“Did you ground yourself?” asked Chuck, when Saul (or do we call him Jimmy?) arrived. I certainly tried to. Like all the other boring people who write about TV, I boringly loved Breaking Bad. Really boringly. I came upon Better Call Saul (Netflix, from Monday, Tuesday) with that mix of apprehension and hope. A big part of me wished it didn’t exist, because there then wouldn’t be the risk of a pollutant somehow infecting the parent show. You know, in same way Broadchurch series two tempts us to now doubt series one1. But two episodes in and I’ve cast those worries aside. Boringly, I loved it.
Better Call Saul fires up the bits in my telly-watching brain that were left for dead after Walter White went down. It’s not the cleverness that gets me (there’s a hint of red in Saul’s glasses in the very last half-second of the black and white sequence), or the counter-intuitive editing (like how the show jarringly cuts from the titles just before the last beat of the music), or even the wit (“The only way that car is worth 500 bucks is if there’s a $300 hooker sitting in it”). It’s the jeopardy and how it’s layered on. Much as we saw in BB, characters pass through doors and find themselves in terrible situations which then… get worse. Things suddenly take on a velocity. Whoosh! And, oh shit!
All of this in a weird, down-trodden, concave world. I love how Vince Gilligan‘s inspiration seems to be drawn from the drabbest, most natural-light-deprived corners of humanity. Horrid malls, nasty chain-patisseries and Saul’s own office situated in the backroom of some joyless beauty parlour, which sports a cucumber-water cooler. Within this feckless setting, Bob Odenkirk brings us the man before he became Saul, someone who’s mediocre at best in the courtroom and impotent everywhere else. But like Walter White, he is the man. And I hope this show – which opens by dangling the possibility it will move out of the past tense and into the present – has plans for life beyond the point Slippin’ Jimmy finds his new identity. Not that I’m in a rush for him to get to Saul. In fact there’s enough of Goodman here already. “I’m the rising tide that raises all dinghies,” he says.

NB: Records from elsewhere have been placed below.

(** ** ATTACH COMPLETE: [emm_proc_attach_complete] *)

(** C3, where the code leaves the claim.  When no context is found for the
    UE identifier, [emm_proc_attach_complete] goes on to test
    [esm_sap.err], which nothing has written; unless the value found there
    is [ESM_SAP_DISCARDED] it emits [EMMREG_ATTACH_REJ] with a NULL
    context.  ([data] is the retransmission buffer registered for the UE,
    freed first when there is one.) *)
Theorem attach_complete_without_context (C : config) (E : environment) ue esm s data m1 :
  api E (emm_proc_common_get_args ue) (mem s) = (data, m1) →
  data = 0 ∨ is_Some (data_heap m1 !! data) →
  ((if NAS_BUILT_IN_EPC C then 0 <? ue else ue <? EMM_DATA_NB_UE_MAX C) = true →
   default 0 (ctx_coll_ue_id m1 !! ue) = 0) →
  stack_err E ≠ ESM_SAP_DISCARDED →
  emm_proc_attach_complete C E ue esm s =
    let m1' := if nonzero data then upd_data_heap (delete data) m1 else m1 in
    let '(rc, m2) := emm_sap_send E (EMMREG_ATTACH_REJ ue 0) m1' in
    Done rc {| mem := m2;
               trace := trace s ++ [Api (emm_proc_common_get_args ue);
                                    EmmSap (EMMREG_ATTACH_REJ ue 0)] |}.
Proof.
  intros Hargs Hdata Hctx Herr. unfold emm_proc_attach_complete.
  expose_state s. mred in *. munfold. rewrite Hargs.
  assert (Hlook : (if (if NAS_BUILT_IN_EPC C then 0 <? ue else ue <? EMM_DATA_NB_UE_MAX C)
                   then default 0 (ctx_coll_ue_id m1 !! ue) else 0) = 0).
  { destruct (if NAS_BUILT_IN_EPC C then 0 <? ue else ue <? EMM_DATA_NB_UE_MAX C);
      [apply Hctx; reflexivity | reflexivity]. }
  destruct Hdata as [-> | [d Hd]];
    [ change (nonzero 0) with false
    | destruct (nonzero data) eqn:Hnz; mred; [rewrite Hd|] ];
    mred;
    (destruct (if NAS_BUILT_IN_EPC C then 0 <? ue else ue <? EMM_DATA_NB_UE_MAX C);
     mred; destruct m1; mred in *; rewrite ?Hlook;
     change (nonzero 0) with false; mred;
     change (RETURNerror =? RETURNerror) with true; mred;
     rewrite bool_decide_eq_false_2 by exact Herr; mred;
     match goal with
     | |- context [emm_sap_send E ?prim ?m] => destruct (emm_sap_send E prim m)
     end;
     rewrite <- app_assoc; reflexivity).
Qed.
(** X16.  a failure of the update that marks the email processed is taken
    for a failure of the AI: when [processVendorProposal] has returned and
    that update throws, the handler goes on with [proposal.create] of the
    fallback tier, so that a second proposal, with [usedFallbackParsing],
    is stored for the email once that call returns, and the answer is
    never the one of the AI tier. *)
Theorem failed_bookkeeping_runs_fallback (RT : Runtime) (env : Env)
        (req : option WebhookPayload) (d : DB)
        (r : Result (Response InboundBody)) (w' : World) (c : Call) (e : Error) :
  run (handleInboundEmail env req) d = (r, w') ->
  In c (log w') -> site c = EmailMarkProcessed -> threw c = Some e ->
  exists pre dX c1 post resp,
    log w' = pre ++ mkCall ProcessVendorProposal dX None :: c :: c1 :: post
    /\ site c1 = ProposalCreate
    /\ (threw c1 = None ->
        exists p, In p (proposals (db w'))
                  /\ p_usedFallbackParsing p = true /\ p_aiScore p = None)
    /\ r = Ok resp /\ status resp = 200%N /\ fallbackAnswer e (body resp).
Proof.
  intros Hrun Hc Hs Ht. unfold run in Hrun. apply handle_cases in Hrun.
  destruct Hrun as [[_ (calls & Hl & Hpre)]|Hrun].
  { exfalso. simpl in Hl. rewrite Hl in Hc. apply Hpre in Hc.
    rewrite Hs in Hc. discriminate Hc. }
  destruct Hrun as (payload & emailData & from & subject & ebody & w0 & res & e0
                    & rfpId & rfp & vendor & row0 & w1 & _ & _ & _ & Hpre0
                    & HR & Hr).
  destruct HR as [_ _ _ _ _ _ _ _ (cs1 & Hl1 & Hs1) _ Hstage].
  destruct Hpre0 as (cs0 & Hl0 & Hs0). simpl in Hl0.
  assert (Hpre1 : forall c0, In c0 (log w1) -> preSite (site c0) = true).
  { intros c0 H0. rewrite Hl1, Hl0 in H0. apply in_app_or in H0.
    destruct H0; auto. }
  assert (Hfb : forall err wA dX cM,
             log wA = log w1 ++ [mkCall ProcessVendorProposal dX None; cM] ->
             site cM = EmailMarkProcessed ->
             threw cM = Some err ->
             fallbackTier env rfpId vendor rfp ebody row0 err wA = (res, w') ->
             exists pre dX c1 post resp,
               log w' = pre ++ mkCall ProcessVendorProposal dX None :: c :: c1 :: post
               /\ site c1 = ProposalCreate
               /\ (threw c1 = None ->
                   exists p, In p (proposals (db w'))
                             /\ p_usedFallbackParsing p = true /\ p_aiScore p = None)
               /\ r = Ok resp /\ status resp = 200%N /\ fallbackAnswer e (body resp)).
  { intros err wA dX cM Hl HsM HtM Hf. apply fallbackTier_calls in Hf.
    destruct Hf as (c1 & post & Hl' & Hs1' & _ & Hpost & Hp & Hres).
    rewrite Hl', Hl, <- app_assoc in Hc. simpl in Hc.
    assert (Hcm : c = cM).
    { apply in_app_or in Hc. destruct Hc as [Hc|Hc].
      - apply Hpre1 in Hc. rewrite Hs in Hc. discriminate.
      - apply in_inv in Hc. destruct Hc as [<-|Hc]; [discriminate Hs|].
        apply in_inv in Hc. destruct Hc as [<-|Hc]; [reflexivity|].
        apply in_inv in Hc. destruct Hc as [<-|Hc]; [congruence|].
        apply Hpost in Hc. rewrite Hs in Hc. discriminate. }
    subst cM. assert (err = e) by congruence. subst err.
    exists (log w1), dX, c1, post.
    assert (Hans : exists resp, r = Ok resp /\ status resp = 200%N
                                /\ fallbackAnswer e (body resp)).
    { destruct res as [resp|err]; subst r.
      - exists resp. split; [reflexivity|]. destruct Hres as [H200 Hb].
        split; [exact H200|]. destruct Hb as [(pid & Hb)|Hb].
        + left. rewrite Hb. eauto.
        + right. left. rewrite Hb. eauto.
      - eexists. split; [reflexivity|]. split; [reflexivity|].
        right. right. simpl. eauto. }
    destruct Hans as (resp & Hr1 & Hr2 & Hr3). exists resp.
    split; [rewrite Hl', Hl, <- app_assoc; reflexivity|].
    split; [exact Hs1'|]. split; [|auto].
    intros H1. destruct (Hp H1) as (p & Hin & Hfp). exists p.
    split; [exact Hin|]. unfold isFallbackProposal in Hfp. tauto. }
  apply extractionStage_paths in Hstage.
  destruct (processVendorProposal env rfpId (extractEmailAddress from) ebody (db w1))
    as [[result|aiError] dA].
  2:{ exfalso. apply fallbackTier_calls in Hstage.
      destruct Hstage as (c1 & post & Hl & Hs1' & _ & Hpost & _).
      simpl in Hl. rewrite Hl, <- app_assoc in Hc. simpl in Hc.
      apply in_app_or in Hc. destruct Hc as [Hc|Hc].
      - apply Hpre1 in Hc. rewrite Hs in Hc. discriminate.
      - apply in_inv in Hc. destruct Hc as [<-|Hc]; [simpl in Hs; discriminate|].
        apply in_inv in Hc. destruct Hc as [<-|Hc]; [congruence|].
        apply Hpost in Hc. rewrite Hs in Hc. discriminate. }
  destruct (dbFault env EmailMarkProcessed) as [e1|].
  { eapply Hfb; [| | |exact Hstage]; reflexivity. }
  destruct (inboundEmail_update (ie_id row0) (processedPatch env result) dA)
    as [[row|e1] dB].
  - exfalso. cbv zeta in Hstage.
    destruct (convertible _ && convertible _) in Hstage.
    + destruct Hstage as [_ Hw']. subst w'. simpl in Hc.
      apply in_app_or in Hc. destruct Hc as [Hc|Hc].
      * apply Hpre1 in Hc. rewrite Hs in Hc. discriminate.
      * in_calls Hc; [discriminate Hs|discriminate Ht].
    + apply fallbackTier_calls in Hstage.
      destruct Hstage as (c1 & post & Hl & Hs1' & _ & Hpost & _).
      simpl in Hl. rewrite Hl, <- app_assoc in Hc. simpl in Hc.
      apply in_app_or in Hc. destruct Hc as [Hc|Hc].
      * apply Hpre1 in Hc. rewrite Hs in Hc. discriminate.
      * apply in_inv in Hc. destruct Hc as [<-|Hc]; [discriminate Hs|].
        apply in_inv in Hc. destruct Hc as [<-|Hc]; [discriminate Ht|].
        apply in_inv in Hc. destruct Hc as [<-|Hc]; [congruence|].
        apply Hpost in Hc. rewrite Hs in Hc. discriminate.
  - eapply Hfb; [| | |exact Hstage]; reflexivity.
Qed.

The Walking Dead (Fox Monday, 9pm) resumed its fifth series, with one of those episodes that leads you around and around, but no further forward. Sure, someone died, but in terms of their place in the story, I’d say they’d been the metaphorical walking dead for some time; a character long since run out of plot and passion. That it all seemed so cyclical was partly due to the show’s penchant for disorientating the viewer, opening on flashes of scenes that of themselves appear meaningless, but which we’ve come to learn will be put in context by the end of the hour. And there it all is, rounded off – a circle. Back where we began. A circle, maybe, honouring the person who’s now gone, and that’s okay. I understand the show has to pay respects to its own, and God knows it’s had self-indulgent episodes in the past. Fingers cross, though, next week it starts going places again.
Aimless in a different sort of way, Bob Servant (BBC4 Monday, 9.30pm) came back. It doesn’t feel as though there was a particular swell of support for the character to return (except, I dunno, maybe in Scotland, where the series has already aired on BBC1) but I’m kind of glad he did. Now it’s got rid of the quasi-remit of Bob running for office, it can happily pad around in its own nonsense unfettered by any plot responsibilities. I like Bob – played by Brian Cox – particularly his unshakeable self-assurance and his ready aphorisms. I like it that he talks grandly about his tiny world. “When they murdered Jesus and threw him in the cave, everyone thought it was goodnight Vienna,” he says, framing his imminent return to the world of burger vending. “It’s time for our Second Coming.” All said in a Dundonian accent, something that remains a novelty on TV2 and lends itself nicely to whimsy.
Still more arsing around, The Great Comic Relief Bake Off (BBC1 Wednesday, 8pm) undertook the business of roping in celebrities for – as always – a slightly unsatisfactory version of the competition, which, in the absence of the real deal, does quite nicely. It would be wrong to expect a fictional character to engage properly with the contest, but all the same, I did wish Dame Edna would give it a proper go. I’m not being a total grump in that, though. It was undeniably funny when her giant biscuit fused to the tin and she quipped, in an unflappable way, “It’ll have a good crunch”. God bless Mary Berry, who remained firmly on the rails. “The cream is sort of informal,” she said at the end of round two, in consideration of the Dame’s tarts. The final challenge was to create a tiered chocolate cake inspired by a memorable occasion. Around the meringue Sydney Opera house swam… what? “That is a very rare pink-finned shark,” explained Edna. And the other thing? “That is a red-finned shark.”